40. La composición según la reivindicación 26, seleccionándose el segundo agente farmacéutico del grupo que constituido por: un anticuerpo anti-CD20; un anticuerpo anti-CD40; un anticuerpo anti-Her2; un anticuerpo anti-EGFR; y anticuerpo anti-VEGF; un anticuerpo anti-CD52; un anticuerpo anti-CD33; un agonista del receptor H2; bacilo de Calmette-Guerin; talidomida; lenalidomida; un inhibidor de proteasoma; una combinación de ciclofosfamida, vincristina y prednisona; una combinación de ciclofosfamida, hidroxidoxorubicina, vincristina y prednisona; una citocina; interferón \alpha; interferón \gamma; 5-fluorouracilo; un compuesto anti-retroviral; un inhibidor de la tirosina quinasa; y decitabina.

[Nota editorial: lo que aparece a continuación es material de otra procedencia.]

(** A loop whose condition is false at the latest from the poll number [n]
    on (polls counted since [h], with [t0] already done) is left within
    [n] further polls, given the fuel for them. *)
Lemma while_busy_returns (o : horacle) (P : hwcall -> bool) (c : hwcall)
    (busy : hwresult c -> bool) (h : htrace) (n : nat) :
  P c = true ->
  (forall t, (n <= count (is_call P) t)%nat -> busy (o (h ++ t) c) = false) ->
  forall (fuel : nat) (t0 : htrace),
    (n - count (is_call P) t0 < fuel)%nat ->
    exists m : nat,
      (m <= n - count (is_call P) t0)%nat /\
      hrun o (h ++ t0) (while_busy fuel c busy) = (Some tt, polls o (h ++ t0) c (S m)).
Proof.
  intros HP Hready. induction fuel as [| fuel IH]; intros t0 Hfuel; [lia | ].
  cbn [while_busy hrun].
  destruct (busy (o (h ++ t0) c)) eqn:Hb.
  - assert (Hlt : (count (is_call P) t0 < n)%nat).
    { destruct (Nat.lt_ge_cases (count (is_call P) t0) n) as [Hlt | Hge]; [exact Hlt | ].
      rewrite (Hready t0 Hge) in Hb. discriminate. }
    assert (Hc : count (is_call P) (t0 ++ [HEv c (o (h ++ t0) c)]) =
                 S (count (is_call P) t0)).
    { rewrite count_app, count_cons. unfold is_call at 2. cbn [hev_call].
      rewrite HP. cbn. lia. }
    destruct (IH (t0 ++ [HEv c (o (h ++ t0) c)])) as [m [Hm Hrun]]; [lia | ].
    exists (S m). split; [lia | ].
    rewrite <- app_assoc. rewrite app_assoc in Hrun. rewrite app_assoc.
    rewrite Hrun. reflexivity.
  - exists 0%nat. split; [lia | reflexivity].
Qed.

(* ================================================================= *)
(** ** The character handler *)

Section Putchar.

Variable value : board_const -> Z.
Variable o : horacle.
Variable h : htrace.

(** X5: [__io_putchar] (or [fputc]), when the transmitter reports empty at the
    latest from its poll number [n] on: the handler returns the character it
    was given, unchanged even when it is not a byte; it has written once to
    the transmitter, the character modulo 256, before the first poll; and it
    has polled the flag at most [n + 1] times and made no other call. *)
Theorem io_putchar_returns (ch : Z) (n fuel : nat) :
  (n < fuel)%nat ->
  (forall t, (n <= count_txe_polls t)%nat ->
             o (h ++ t) (LL_USART_IsActiveFlag_TXE (value USART2)) <> 0) ->
  exists m : nat,
    (m <= n)%nat /\
    fst (hrun o h (__io_putchar value fuel ch)) = Some ch /\
    hcalls (snd (hrun o h (__io_putchar value fuel ch))) =
      LL_USART_TransmitData8 (value USART2) (ch mod 256) ::
      repeat (LL_USART_IsActiveFlag_TXE (value USART2)) (S m).
Proof.
  intros Hfuel Hready.
  set (sent := HEv (LL_USART_TransmitData8 (value USART2) (ch mod 256))
                   (o h (LL_USART_TransmitData8 (value USART2) (ch mod 256)))).
  destruct (while_busy_returns o
              (fun x => match x with LL_USART_IsActiveFlag_TXE _ => true | _ => false end)
              (LL_USART_IsActiveFlag_TXE (value USART2)) (fun r => r =? 0) h n eq_refl)
    with (fuel := fuel) (t0 := [sent]) as [m [Hm Hrun]].
  - intros t Ht. apply Z.eqb_neq. apply Hready. exact Ht.
  - cbn. lia.
  - exists m. split; [cbn in Hm; lia | ].
    unfold __io_putchar. cbn [hbind hcall hrun]. fold sent.
    rewrite hrun_bind. rewrite Hrun. cbn [fst snd hrun hcalls map hev_call].
    rewrite app_nil_r. fold (hcalls (polls o (h ++ [sent])
                                       (LL_USART_IsActiveFlag_TXE (value USART2)) (S m))).
    rewrite hcalls_polls. split; reflexivity.
Qed.

End Putchar.

Lemma io_putchar_returns_witness :
  exists m : nat,
    (m <= 2)%nat /\
    fst (hrun (board 4 2) [] (__io_putchar stm32_value 5 (-1))) = Some (-1) /\
    hcalls (snd (hrun (board 4 2) [] (__io_putchar stm32_value 5 (-1)))) =
      LL_USART_TransmitData8 (stm32_value USART2) ((-1) mod 256) ::
      repeat (LL_USART_IsActiveFlag_TXE (stm32_value USART2)) (S m).
Proof.
  apply (io_putchar_returns stm32_value (board 4 2) [] (-1) 2 5).
  - lia.
  - intros t Ht. cbn [app board].
    destruct (Nat.leb_spec 2 (count_txe_polls t)); [discriminate | lia].
Defined.

(* ================================================================= *)
(** ** [SystemClock_Config] *)

(** Steps through a program: sequences, calls, loops and the two-way
    tests on an answer. *)
Ltac only_steps :=
  repeat first
    [ apply only_hbind; [ | let r := fresh "r" in intros r; cbn [hwresult] in r ]
    | match goal with
      | |- only ?P (hcall ?c) => exact (only_hcall P c eq_refl)
      end
    | apply only_while_busy; reflexivity
    | apply only_forever
    | apply only_ret
    | match goal with
      | |- only _ (if ?b then _ else _) => destruct b
      end ].

Section Clock.

Variable value : board_const -> Z.

Lemma LL_Init_only :
  only is_bring_up (LL_Init value).
Proof. unfold LL_Init, set_priority_0_0. only_steps. Qed.

Lemma SystemClock_Config_only (fuel : nat) :
  only is_bring_up (SystemClock_Config value fuel).
Proof. unfold SystemClock_Config, set_priority_0_0. only_steps. Qed.

Lemma USART_Printf_Init_only :
  only is_bring_up (USART_Printf_Init value).
Proof. unfold USART_Printf_Init. only_steps. Qed.

End Clock.

Lemma hcalls_app (t1 t2 : htrace) : hcalls (t1 ++ t2) = hcalls t1 ++ hcalls t2.
Proof. apply map_app. Qed.
(** ** Soundness of a run *)

Lemma event_from_child (l : list agent) (c : agent) (e : event) (u : agent) :
  In c l → sub_agents_of u = l → event_from c e → event_from u e.
Proof.
  intros Hc <-. destruct e as [n k|a x|a]; simpl; intros He.
  - destruct u; simpl; try right; apply in_flat_map; eauto.
  - destruct u; simpl; try (apply in_or_app; right); apply in_flat_map; eauto.
  - destruct u; simpl; try right; apply in_flat_map; eauto.
Qed.

Lemma llm_names_child (l : list agent) (c : agent) (a : string) (u : agent) :
  In c l → sub_agents_of u = l → In a (llm_names c) → In a (llm_names u).
Proof.
  intros Hc <- Ha. destruct u; simpl; try right; apply in_flat_map; eauto.
Qed.

(** Every run is consistent: its world is the replay of its events, each
    event comes from an agent of the graph that may produce it, and a
    failure names a reasoning agent of the graph. *)
Lemma run_sound (orc : oracle) (u : agent) :
  ∀ t w, sound (event_from u) (λ a, In a (llm_names u)) w (run orc u t w).
Proof.
  induction u as [n g d i tl l IH|n d l IH|n d l IH|n d l m IH]
    using agent_nested_ind; intros t w; rewrite Forall_forall in IH.
  - eapply sound_mono; [| |apply (run_llm_sound orc (run_sequence (run orc) l) n tl);
                           apply (run_sequence_sound (run orc)
                                    event_from (λ c a, In a (llm_names c)))].
    + intros e [(c & Hc & He)|[->|(x & -> & Hx)]]; simpl.
      * by eapply (event_from_child l c).
      * by left.
      * apply in_or_app. left. apply in_map_iff. eauto.
    + intros a [(c & Hc & Ha)| ->]; simpl; [right|by left].
      apply in_flat_map; eauto.
    + intros c Hc. by apply IH, list_elem_of_In.
  - eapply sound_mono; [| |apply (run_sequence_sound (run orc)
                                    event_from (λ c a, In a (llm_names c)))].
    + intros e (c & Hc & He). by eapply (event_from_child l c).
    + intros a (c & Hc & Ha). by eapply (llm_names_child l c).
    + intros c Hc. by apply IH, list_elem_of_In.
  - eapply sound_mono; [| |apply (run_parallel_sound orc (run orc)
                                    event_from (λ c a, In a (llm_names c)))].
    + intros e (c & Hc & He). by eapply (event_from_child l c).
    + intros a (c & Hc & Ha). by eapply (llm_names_child l c).
    + intros c Hc. by apply IH, list_elem_of_In.
  - eapply sound_mono; [| |apply (run_loop_sound (run_sequence (run orc) l) n);
                           apply (run_sequence_sound (run orc)
                                    event_from (λ c a, In a (llm_names c)))].
    + intros e [(c & Hc & He)|[j ->]]; simpl; [|by left].
      by eapply (event_from_child l c).
    + intros a (c & Hc & Ha). by eapply (llm_names_child l c).
    + intros c Hc. by apply IH, list_elem_of_In.
Qed.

41. La composición según la reivindicación 40, siendo el agonista del receptor H2 histamina o una sal farmacéuticamente aceptable de histamina, tal como diclorhidrato de histamina.

42. El uso según una cualquiera de las reivindicaciones 33 a 37, siendo el segundo agente farmacéutico un anticuerpo monoclonal.

43. El uso según una cualquiera de las reivindicaciones 33 a 37, siendo el segundo agente farmacéutico un anticuerpo que proporciona ADCC.

44. El uso según una cualquiera de las reivindicaciones 33 a 37, seleccionándose el segundo agente farmacéutico del grupo constituido por: un anticuerpo anti-CD20; un anticuerpo anti-CD40; un anticuerpo anti-Her2; un anticuerpo anti-EGFR; y anticuerpo anti-VEGF; un anticuerpo anti-CD52; un anticuerpo anti-CD33; un agonista del receptor H2; bacilo de Calmette-Guerin; talidomida; lenalidomida; un inhibidor de proteasoma; una combinación de ciclofosfamida, vincristina y prednisona; una combinación de ciclofosfamida, hidroxidoxorubicina, vincristina y prednisona; una citocina; interferón \alpha; interferón \gamma; 5-fluorouracilo; un compuesto anti-retroviral; un inhibidor de la tirosina quinasa; y decitabina.

45. El uso según la reivindicación 44, siendo el agonista del receptor H2 histamina o una sal farmacéuticamente aceptable de histamina, tal como diclorhidrato de histamina.